Paradise

Paradise

Still from Paradise
The Party Film Sales

VERDICT: In stunning images, Alexander Abaturov’s debut shows global warming heroes in far-flung northeastern Siberia, abandoned by the Russian government.

A brief note at the start of Alexander Abaturov’s Paradise tells us that Russia has something called “control zones”. These are areas that cannot expect a lot of help from the government on the occasion of wildfires. It’s nothing personal. It’s just numbers. If the expenditure outweighs the devastation, then what’s destroyed is not worth saving.

But, of course, that is merely the view from the centre. For the inhabitants of those control zones themselves, fires and blazes are not just figures on a sheet. It will be their responsibility to help themselves when tricky, dangerous situations arise. And such a situation did arise last year in Shologon, a village on the fringes of north-eastern Siberia.

Abaturov shows real-life heroism and his approach is, broadly, poetic. The first words spoken by a voiceover tell of an “unchained wind that never knew borders and blew without ever exhausting its forces”. When the film settles on its first couple of characters, a little girl is trying to memorise the words, “Tell me, Sacred Mountain, do you see the whole Earth from here? Advise me, Secret Mountain, how to reconcile men?” Those words are for a performance, but that is hardly the story being told. This really isn’t a story of people as much as it is a story of groups: one is seen onscreen, the other is entirely off screen.
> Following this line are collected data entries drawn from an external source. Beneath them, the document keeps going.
Example urlsplit_path_query_fragment :
  urlsplit_path "https://rp.example/cb/x?y=1#frag" = Ok "/cb/x".
Proof. reflexivity. Qed.

Example urlsplit_path_no_netloc : urlsplit_path "authz/cb" = Ok "authz/cb".
Proof. reflexivity. Qed.

Example urlsplit_path_empty : urlsplit_path "https://rp.example" = Ok "".
Proof. reflexivity. Qed.

(** A leading blank is stripped, and tab, CR and LF are removed wherever
    they stand. *)
Example urlsplit_path_sanitised :
  let tab := String (ascii_of_nat 9) EmptyString in
  let lf := String (ascii_of_nat 10) EmptyString in
  let cr := String (ascii_of_nat 13) EmptyString in
  urlsplit_path " https://rp.example/cb" = Ok "/cb" /\
  urlsplit_path ("https://rp.example/c" +:+ tab +:+ "b") = Ok "/cb" /\
  urlsplit_path ("https://rp.example/cb" +:+ lf) = Ok "/cb" /\
  urlsplit_path ("ht" +:+ cr +:+ "tps://rp.example/cb") = Ok "/cb" /\
  urlsplit_path "https://rp.example/cb " = Ok "/cb ".
Proof. vm_compute. repeat split; reflexivity. Qed.

(** One square bracket in the network location without the other is
    refused; a bracketed host is outside the model. *)
Example urlsplit_path_brackets :
  urlsplit_path "https://[rp.example/cb" =
    Raise (ValueError "Invalid IPv6 URL") /\
  urlsplit_path "https://rp.example]/cb" =
    Raise (ValueError "Invalid IPv6 URL") /\
  urlsplit_path "https://rp.example/[cb" = Ok "/[cb" /\
  urlsplit_path "https://[::1]/cb" =
    Raise (NotModelled "urlsplit: bracketed host").
Proof. vm_compute. repeat split; reflexivity. Qed.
Those on the screen battle to save their land; the ones offscreen have the privilege of neglect. But one could argue that the main subject isn’t necessarily people as much as it is global warming’s devastation of lands that most people would find difficult to find on a map, lands so remote that their governments can reduce their lives, lands, and livelihoods to cold, unfeeling numbers. Abaturov struggles to show that their remoteness have nothing to do with their humanity. As with more well-known communities, they have children, they have jobs, and when trouble approaches, they have heroes.

It is an admirable impulse to show these people as real. The one quibble with Abaturov’s approach is its focus on community. A few faces recur throughout the film’s 89-minute runtime, but viewers are likely to only note them as groups, not individuals. Do any of them have a name? It’s hard to tell. Besides fighting the fire, do any of them have a purpose? Hard to say. The real-life challenges—in one scene a fire transforms a light-hearted discovery journey ino a fiery, scary one—speak of their values and heroism, and yet it feels incomplete to not have a couple of the heroes give an account of their lives or allow viewers to know them a bit more.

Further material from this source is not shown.